Task statement: Give again, word for word, every line in the entries below from the line with "length_app in Hlt." up to and including the line with "by eapply Hmet.", and no other line.

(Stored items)
※
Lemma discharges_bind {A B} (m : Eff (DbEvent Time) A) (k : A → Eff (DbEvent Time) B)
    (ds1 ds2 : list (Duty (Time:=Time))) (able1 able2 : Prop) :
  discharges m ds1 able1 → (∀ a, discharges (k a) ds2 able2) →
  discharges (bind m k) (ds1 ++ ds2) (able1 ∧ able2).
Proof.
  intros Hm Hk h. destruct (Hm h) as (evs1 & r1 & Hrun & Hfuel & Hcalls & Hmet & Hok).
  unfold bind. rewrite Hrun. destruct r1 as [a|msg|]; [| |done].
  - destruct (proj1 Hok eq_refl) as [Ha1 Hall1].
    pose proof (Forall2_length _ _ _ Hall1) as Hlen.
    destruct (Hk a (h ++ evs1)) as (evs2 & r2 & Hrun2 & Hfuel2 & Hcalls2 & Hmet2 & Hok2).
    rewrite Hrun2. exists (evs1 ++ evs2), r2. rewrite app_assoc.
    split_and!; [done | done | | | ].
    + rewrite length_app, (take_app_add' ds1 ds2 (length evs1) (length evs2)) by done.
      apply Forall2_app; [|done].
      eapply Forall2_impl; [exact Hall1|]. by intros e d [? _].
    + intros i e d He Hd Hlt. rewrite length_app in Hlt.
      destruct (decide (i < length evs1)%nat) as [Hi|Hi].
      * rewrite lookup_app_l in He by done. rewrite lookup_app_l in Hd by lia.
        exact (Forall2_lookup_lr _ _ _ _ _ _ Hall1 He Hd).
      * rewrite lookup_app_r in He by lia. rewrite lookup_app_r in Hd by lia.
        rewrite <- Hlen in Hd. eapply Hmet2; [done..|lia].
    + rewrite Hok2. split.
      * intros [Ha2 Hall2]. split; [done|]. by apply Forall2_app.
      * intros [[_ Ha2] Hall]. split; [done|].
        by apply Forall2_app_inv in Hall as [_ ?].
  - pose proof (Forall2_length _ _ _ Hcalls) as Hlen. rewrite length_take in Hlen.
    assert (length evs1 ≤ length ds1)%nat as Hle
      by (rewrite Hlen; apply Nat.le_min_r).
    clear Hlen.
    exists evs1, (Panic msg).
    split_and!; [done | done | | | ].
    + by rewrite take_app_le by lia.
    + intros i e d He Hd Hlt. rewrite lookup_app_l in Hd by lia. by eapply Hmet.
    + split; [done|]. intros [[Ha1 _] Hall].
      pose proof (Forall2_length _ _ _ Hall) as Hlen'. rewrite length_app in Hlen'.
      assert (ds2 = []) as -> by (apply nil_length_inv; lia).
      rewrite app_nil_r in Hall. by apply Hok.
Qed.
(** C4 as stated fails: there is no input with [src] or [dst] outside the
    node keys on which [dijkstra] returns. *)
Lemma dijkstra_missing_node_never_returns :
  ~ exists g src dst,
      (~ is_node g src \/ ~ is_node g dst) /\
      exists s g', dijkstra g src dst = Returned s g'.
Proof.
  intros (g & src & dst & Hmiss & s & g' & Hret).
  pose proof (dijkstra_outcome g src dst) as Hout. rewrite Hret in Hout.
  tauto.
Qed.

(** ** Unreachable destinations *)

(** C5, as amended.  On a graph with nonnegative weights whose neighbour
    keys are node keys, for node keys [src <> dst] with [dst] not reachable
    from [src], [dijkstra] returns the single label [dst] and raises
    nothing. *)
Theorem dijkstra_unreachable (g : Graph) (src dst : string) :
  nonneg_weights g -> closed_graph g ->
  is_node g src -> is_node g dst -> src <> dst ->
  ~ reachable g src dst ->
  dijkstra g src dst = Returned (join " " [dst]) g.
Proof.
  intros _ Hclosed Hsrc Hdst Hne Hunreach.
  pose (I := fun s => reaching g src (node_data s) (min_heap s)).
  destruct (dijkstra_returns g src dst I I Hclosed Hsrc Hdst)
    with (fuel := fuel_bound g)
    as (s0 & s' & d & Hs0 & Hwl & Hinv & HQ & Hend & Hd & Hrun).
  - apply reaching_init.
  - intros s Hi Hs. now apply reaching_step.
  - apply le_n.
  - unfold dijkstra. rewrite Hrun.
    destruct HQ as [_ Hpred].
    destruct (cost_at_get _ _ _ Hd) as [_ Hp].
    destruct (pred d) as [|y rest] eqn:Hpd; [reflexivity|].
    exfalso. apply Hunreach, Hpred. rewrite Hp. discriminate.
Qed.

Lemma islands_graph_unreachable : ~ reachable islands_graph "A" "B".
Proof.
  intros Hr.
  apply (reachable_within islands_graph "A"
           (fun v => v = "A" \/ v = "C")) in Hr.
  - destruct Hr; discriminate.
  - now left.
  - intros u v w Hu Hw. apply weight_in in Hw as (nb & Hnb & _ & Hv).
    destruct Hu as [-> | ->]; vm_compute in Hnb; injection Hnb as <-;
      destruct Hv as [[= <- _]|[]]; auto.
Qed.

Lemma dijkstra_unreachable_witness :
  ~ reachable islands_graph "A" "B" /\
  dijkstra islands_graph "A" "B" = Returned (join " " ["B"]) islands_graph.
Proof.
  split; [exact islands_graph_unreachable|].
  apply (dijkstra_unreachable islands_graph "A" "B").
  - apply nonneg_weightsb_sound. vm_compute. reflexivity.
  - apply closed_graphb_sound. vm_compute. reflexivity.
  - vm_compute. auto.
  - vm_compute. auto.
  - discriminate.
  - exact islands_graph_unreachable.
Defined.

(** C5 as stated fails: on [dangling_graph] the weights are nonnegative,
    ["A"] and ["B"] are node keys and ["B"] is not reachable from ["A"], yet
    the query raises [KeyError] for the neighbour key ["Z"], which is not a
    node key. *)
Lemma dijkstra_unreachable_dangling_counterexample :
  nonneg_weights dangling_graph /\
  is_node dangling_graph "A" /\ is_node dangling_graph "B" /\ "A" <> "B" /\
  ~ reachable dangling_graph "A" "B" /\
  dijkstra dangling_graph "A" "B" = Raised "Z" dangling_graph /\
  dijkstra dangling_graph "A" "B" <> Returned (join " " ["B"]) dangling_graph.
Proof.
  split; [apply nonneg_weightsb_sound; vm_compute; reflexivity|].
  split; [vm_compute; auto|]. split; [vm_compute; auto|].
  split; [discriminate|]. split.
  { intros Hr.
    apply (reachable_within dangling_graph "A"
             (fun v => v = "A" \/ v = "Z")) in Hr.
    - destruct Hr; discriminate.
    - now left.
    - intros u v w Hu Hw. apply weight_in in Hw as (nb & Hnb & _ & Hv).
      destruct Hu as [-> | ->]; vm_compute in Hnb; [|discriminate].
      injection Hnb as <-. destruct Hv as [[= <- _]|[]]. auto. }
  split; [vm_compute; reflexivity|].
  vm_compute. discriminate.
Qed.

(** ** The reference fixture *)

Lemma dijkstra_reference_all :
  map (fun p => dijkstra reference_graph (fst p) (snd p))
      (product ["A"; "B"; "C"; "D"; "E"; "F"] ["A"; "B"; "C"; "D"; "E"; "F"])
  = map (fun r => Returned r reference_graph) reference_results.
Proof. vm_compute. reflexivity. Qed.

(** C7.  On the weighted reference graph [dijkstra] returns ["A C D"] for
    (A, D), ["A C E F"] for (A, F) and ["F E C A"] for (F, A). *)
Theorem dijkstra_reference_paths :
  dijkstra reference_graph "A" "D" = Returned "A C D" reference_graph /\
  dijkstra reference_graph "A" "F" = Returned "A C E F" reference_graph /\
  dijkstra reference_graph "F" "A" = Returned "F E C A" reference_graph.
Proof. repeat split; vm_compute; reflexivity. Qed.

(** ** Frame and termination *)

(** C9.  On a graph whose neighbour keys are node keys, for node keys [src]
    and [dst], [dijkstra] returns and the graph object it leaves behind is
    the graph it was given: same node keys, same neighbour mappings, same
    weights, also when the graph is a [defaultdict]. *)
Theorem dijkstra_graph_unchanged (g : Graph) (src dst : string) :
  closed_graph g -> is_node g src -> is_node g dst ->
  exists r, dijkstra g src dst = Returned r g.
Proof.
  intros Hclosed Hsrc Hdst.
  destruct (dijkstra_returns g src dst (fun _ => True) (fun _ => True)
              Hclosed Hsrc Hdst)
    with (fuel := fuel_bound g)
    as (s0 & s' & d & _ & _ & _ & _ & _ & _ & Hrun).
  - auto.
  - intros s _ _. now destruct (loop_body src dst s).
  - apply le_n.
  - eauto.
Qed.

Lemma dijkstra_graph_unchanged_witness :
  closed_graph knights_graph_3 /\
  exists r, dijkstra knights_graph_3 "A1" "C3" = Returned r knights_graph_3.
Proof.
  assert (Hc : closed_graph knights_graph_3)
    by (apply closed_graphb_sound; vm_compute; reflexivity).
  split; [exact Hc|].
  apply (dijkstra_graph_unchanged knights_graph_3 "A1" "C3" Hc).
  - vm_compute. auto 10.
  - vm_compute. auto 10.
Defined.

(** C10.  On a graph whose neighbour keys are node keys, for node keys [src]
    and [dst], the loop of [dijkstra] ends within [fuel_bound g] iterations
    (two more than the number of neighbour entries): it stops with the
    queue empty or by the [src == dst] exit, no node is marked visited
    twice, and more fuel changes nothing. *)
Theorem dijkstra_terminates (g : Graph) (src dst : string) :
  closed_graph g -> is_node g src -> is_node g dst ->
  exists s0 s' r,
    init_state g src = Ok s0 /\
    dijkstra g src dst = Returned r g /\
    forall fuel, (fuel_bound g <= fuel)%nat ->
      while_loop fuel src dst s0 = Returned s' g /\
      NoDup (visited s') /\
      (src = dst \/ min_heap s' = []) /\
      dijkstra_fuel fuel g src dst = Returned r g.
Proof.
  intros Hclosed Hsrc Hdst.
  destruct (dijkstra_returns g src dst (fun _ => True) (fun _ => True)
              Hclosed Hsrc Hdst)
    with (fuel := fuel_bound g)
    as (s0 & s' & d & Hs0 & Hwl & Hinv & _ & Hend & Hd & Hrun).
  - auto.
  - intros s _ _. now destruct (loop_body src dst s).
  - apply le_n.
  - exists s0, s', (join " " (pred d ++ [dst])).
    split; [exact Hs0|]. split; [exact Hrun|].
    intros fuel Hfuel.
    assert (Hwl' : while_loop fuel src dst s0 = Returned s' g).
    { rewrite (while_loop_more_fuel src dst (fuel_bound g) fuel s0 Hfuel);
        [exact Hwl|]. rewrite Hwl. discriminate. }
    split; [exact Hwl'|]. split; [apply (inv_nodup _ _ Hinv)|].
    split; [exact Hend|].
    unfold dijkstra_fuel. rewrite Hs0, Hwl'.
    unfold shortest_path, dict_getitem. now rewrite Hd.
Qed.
※
Exercise response:
    + intros i e d He Hd Hlt. rewrite length_app in Hlt.
      destruct (decide (i < length evs1)%nat) as [Hi|Hi].
      * rewrite lookup_app_l in He by done. rewrite lookup_app_l in Hd by lia.
        exact (Forall2_lookup_lr _ _ _ _ _ _ Hall1 He Hd).
      * rewrite lookup_app_r in He by lia. rewrite lookup_app_r in Hd by lia.
        rewrite <- Hlen in Hd. eapply Hmet2; [done..|lia].
    + rewrite Hok2. split.
      * intros [Ha2 Hall2]. split; [done|]. by apply Forall2_app.
      * intros [[_ Ha2] Hall]. split; [done|].
        by apply Forall2_app_inv in Hall as [_ ?].
  - pose proof (Forall2_length _ _ _ Hcalls) as Hlen. rewrite length_take in Hlen.
    assert (length evs1 ≤ length ds1)%nat as Hle
      by (rewrite Hlen; apply Nat.le_min_r).
    clear Hlen.
    exists evs1, (Panic msg).
    split_and!; [done | done | | | ].
    + by rewrite take_app_le by lia.
    + intros i e d He Hd Hlt. rewrite lookup_app_l in Hd by lia. by eapply Hmet.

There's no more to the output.